** WHAT NEEDS TO BE DONE **
In the entries that follow, the first line to write out is the one containing "the bytes they", and the last is the one containing "exactly the payload;". Reproduce that stretch exactly, with nothing before or after it.
"""
(* ===== verification/Prelude.v ===== *)
(** * The Ceph kernel client: a verification development

    This library models parts of the Linux kernel client of the Ceph storage
    system (src/net/ceph, src/fs/ceph, src/include/linux/ceph and
    src/include/linux/crush) and proves what they compute.  The definitions are
    translated from the C sources function by function and keep their names; a
    loop is a Fixpoint of its own, named after what it does.

    ** The program and its parts

    The client receives maps from the monitors (the OSD map with its CRUSH map,
    the MDS map), decodes them from messages and keeps them up to date with
    incremental updates.  To reach the bytes of a file it computes the object
    they are stored in from the file layout, the placement group of the object
    from a string hash and the size of its pool, and the OSDs of the placement
    group from the CRUSH map: a hierarchy of buckets that a rule searches
    pseudo-randomly, retrying on collisions and on devices that are out.  The
    raw set becomes the acting set when OSDs that are down are removed, a
    primary is chosen and temporary mappings are applied.

    A request for an object is encoded in a message, registered under a
    transaction id and sent over the connection to its primary; when the map
    changes or a connection breaks it is mapped and sent again, until a reply
    ends it.  The messenger numbers messages, writes them to the socket as it
    takes them, keeps them until they are acknowledged, and checks those that
    arrive.

    The files, in the order in which they are compiled:
    - Prelude.v: machine integers, outcomes, arrays, automation.
    - Hash.v: crush/hash.c (Module CrushHash) and ceph_hash.c (Module StrHash).
    - Frag.v: ceph_frag.h and fs/ceph/ceph_frag.c, directory fragments.
    - Armor.v: armor.c, base64.
    - Crush.v: crush.h and crush.c, the structures of a CRUSH map.
    - Mapper.v: crush/mapper.c, all of it: the bucket algorithms, the two
      searches and the rule interpreter.  Its theorems are in PermChoose.v (the
      permutation cache), BucketChoose.v (the bucket algorithms), Firstn.v and
      Indep.v (what the searches return), CrushTotal.v (that they return) and
      CrushRule.v (the rules).
    - Wire.v: decode.h, decoders and encoders, with the monad of the decoders.
    - CrushDecode.v: crush_decode of osdmap.c.
    - RbTree.v: the searches and insertions the client codes on red-black trees.
    - OsdMap.v: osdmap.h and the three trees of an OSD map.
    - OsdMapDecode.v: the decoders of osdmap.c, to osdmap_apply_incremental.
    - OsdMapInv.v: the invariant of the OSD map.
    - PgMapping.v: from an object to its acting set (osdmap.c, osdmap.h,
      rados.h); PgActing.v: its theorems.
    - FileLayout.v: ceph_fs.c and ceph_calc_file_object_mapping.
    - PageList.v: pagelist.c and pagelist.h.
    - PageVec.v: pagevec.c.
    - MdsMap.v: fs/ceph/mdsmap.c and mdsmap.h.
    - MsgCursor.v: the messages and data cursors of messenger.c.
    - Msgr.v, MsgrIO.v, MsgrRead.v: the rest of messenger.c: connections,
      output, input.  Its theorems are in MsgrWrite.v (the bytes written),
      MsgrSession.v (two ends of a session) and MsgrLimits.v.
    - OsdReq.v: the requests of osd_client.c, msgpool.c and snapshot.c; their
      theorems are in OsdMsg.v (the message) and OsdFile.v (file extents).
    - OsdClient.v: the registry of requests and the sessions of osd_client.c;
      OsdReply.v: what the OSD client receives.  OsdRegistry.v is the registry
      without messages and maps and its invariant; OsdClientInv.v shows that the
      operations of OsdClient.v refine it, OsdSafe.v that replies are decoded
      inside the message, OsdHandlers.v that the handlers keep the invariant,
      OsdPlace.v that the placement code is what the client relies on (class
      [Placement]), OsdTrace.v what holds over any sequence of events, and
      OsdLimits.v what does not.
    - StateM.v: the state monad and its rules (weakest preconditions).
    - Buffer.v: buffer.c, on a store of buffers and strings that are freed.
    - VXattr.v: the virtual attributes of fs/ceph/xattr.c; Xattr.v: the rest of
      it, with what inode.c and caps.c do to the attributes.  XattrIndex.v is the
      order of names and the abstract list, XattrOps.v the operations on the
      tree, XattrBlob.v the way from the blob to the tree and back and the
      invariant, XattrRefine.v and XattrClient.v the operations against their
      specification, XattrTrace.v sequences of operations and other threads, and
      XattrLimits.v what they rely on.
    - Snap.v: the snapshot realms of fs/ceph/snap.c, their hierarchy, their
      contexts and the messages that change them; SnapTree.v: its theorems.
    - CapPool.v: the pool of cap structures of fs/ceph/caps.c, with its theorems.
    - Caps.v, CapsFlush.v, CapsRefs.v, CapsMsg.v: the rest of caps.c, with what
      inode.c, snap.c and mds_client.c do to caps: issue and release, checks and
      flushes, references, messages.  The attributes and the realms are
      interfaces (classes [CapXattrs] and [Realms]), the environment is the class
      [CapsEnv].  CapsInv.v is the invariant and the logic of programs that may
      run out of fuel, CapsSafe.v, CapsTrace.v and CapsAdd.v show that the
      operations keep it; CapsDemo.v joins the caps with the realms of Snap.v on
      a concrete client, CapsEnd.v shows that ceph_check_caps ends, CapsOps.v is
      about any sequence of operations, and CapsLimits.v about what they do not
      stand.

    ** How the code is modelled

    Integers are [Z]; every conversion and every operation that can wrap in C is
    written with [u8], [u16], [u32], [u64], [s32] or [s64].  A function returns
    an [outcome]: a value, an errno, or a fault (an access outside an object, a
    NULL dereference, a BUG_ON, a division by zero, an oversized shift).
    Memory that several functions share is passed explicitly: the scratch
    vector of crush_do_rule is one list in which [w], [o] and [c] are offsets,
    and the permutation caches are fields of the buckets of the map, which is
    returned changed.  Decoders are functions of a state (the position in the
    message, the number of allocations so far, the object being filled), so
    that what they have stored when they fail is still there.

    Code that is not in the repository is a parameter: the allocator
    ([kmalloc_ok], [page_cache_alloc]), the balancing of red-black trees (the
    class [RbOps] of RbTree.v, with the law that it keeps the order of the
    nodes, and an instance), the user copies, the random numbers, the page
    size, the socket, the checksum, and the callbacks of a connection (record
    [ConOps] of Msgr.v).

    Fuel appears where a loop of the source is not bounded by a counter: the
    retries of the CRUSH searches (CrushTotal.v proves that the height of the
    hierarchy plus the retry limits suffice, on every acyclic map), the copies
    of PageList.v and PageVec.v (one iteration copies a byte at least) and the
    tree descents of a bucket (one per bit).  The loops of caps.c that release a
    lock and start again have fuel for the rounds they need when other threads
    leave them alone (CapsEnd.v), and [retries] more.  Running out of it is a fault, so
    that a theorem that says a function returns says that the fuel suffices.

    ** What the theorems show

    - Placement (CrushRule.v, PgActing.v): the rules the tools generate put the
      replicas of a placement group on distinct devices in distinct failure
      domains, for every well-formed map and whatever the caches hold; the
      acting set is the up part of that set with the right primary; growing a
      pool moves objects only to the new placement group.
    - The searches (Firstn.v, Indep.v, CrushTotal.v): what they return is
      distinct, of the right type, below the bucket and not out; they
      terminate; the result does not depend on the permutation caches, because
      the lazily computed permutation equals the full one (PermChoose.v).
    - Decoding (Wire.v, CrushDecode.v, OsdMapInv.v, MdsMap.v): encoding and
      decoding are inverse; decoders stay inside the message; the maps they
      build, and the map after an update that fails half way, are well-formed;
      the trees implement finite maps.
    - Data (FileLayout.v, PageList.v, PageVec.v, Armor.v, Frag.v): the striping
      of a file is injective and its extents exact; appends and copies store
      the bytes they should and no others; base64 is inverse; fragments
      partition the hash space.
    - Messages (MsgCursor.v, MsgrWrite.v, MsgrSession.v): cursors walk over
      exactly the payload; whatever the socket takes at a time, the bytes on
      the wire are the frames due, in order; a session delivers each message
      once and in order over faults, and can always deliver what is left.
    - Requests (OsdMsg.v, OsdFile.v, OsdTrace.v): a request is encoded in the
      layout the OSDs expect and covers the file extent it is for; over any
      sequence of events the handlers of the OSD client return and no request
      with a session is forgotten; after a reset requests are sent again in
      order.  Lingering requests are outside this invariant: kick_requests
      loses them (OsdLimits.v).
    - Extended attributes (XattrTrace.v): while the client has the capability to
      change them, any sequence of operations, flushes and updates gives the
      results of an association list, and a flush sends its encoding; whatever
      arrives while the lock is free, an operation works on the attributes of
      one moment and uses no memory that was freed.
    - Snapshot realms (SnapTree.v): rebuilding a realm gives every realm below
      it the context of the snapshots that apply to it, newest first, and leaves
      the hierarchy as it is.
    - Capabilities (CapPool.v, CapsOps.v, CapsEnd.v): whoever has reserved a cap
      structure gets it; after any sequence of operations and of messages other
      than migrations, among other threads that keep the invariant and remove no
      caps, every bit that is in use is implemented by a cap of the inode, so that
      the client has not returned it to the MDS, and no assertion fails; corrupt
      messages change nothing; ceph_check_caps returns whatever the attempts to
      take locks give.
    - Each of these has limits, which are theorems as well: inputs on which the
      code leaves its objects or returns what its comments exclude.

    ** What is not modelled

    Locks, memory reclamation, debug output and the module glue are left out,
    as are the destructors that only free memory.  Of messenger.c, the parsing
    of addresses and the DNS resolver are left out; of osd_client.c, the events
    of watch and notify, the set-up and the authorizer callbacks.  Of snap.c,
    flush_snaps is left out, and the inodes that a trace queues cap snapshots for
    are recorded there, not handed on to CapsRefs.v.  Of caps.c, the waits are left
    out (ceph_get_caps is one round of its wait, fsync ends where it would wait),
    with the references on snap contexts, ceph_encode_dentry_release and the strings
    for debugging; migrations are modelled, but no theorem is about them, since
    they remove caps and may leave bits in use behind.

    Not modelled are the sessions and requests of mds_client.c with the parsing of
    replies, the monitor client (mon_client.c), authentication (auth*.c) and the
    object requests of rbd.c: each is a state machine of its own, which the parts
    above only meet through the interfaces that are parameters here.  Code that
    only binds the client to the VFS, the page cache or the crypto API (super.c,
    dir.c, file.c, addr.c, crypto.c, ...) has little to state without models of
    those. *)
From Stdlib Require Export ZArith Znumtheory Lia.
From stdpp Require Export base tactics numbers option list.
Export ListNotations.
"""
** SOLVED EXERCISE **
      the bytes they should and no others; base64 is inverse; fragments
      partition the hash space.
    - Messages (MsgCursor.v, MsgrWrite.v, MsgrSession.v): cursors walk over
      exactly the payload; whatever the socket takes at a time, the bytes on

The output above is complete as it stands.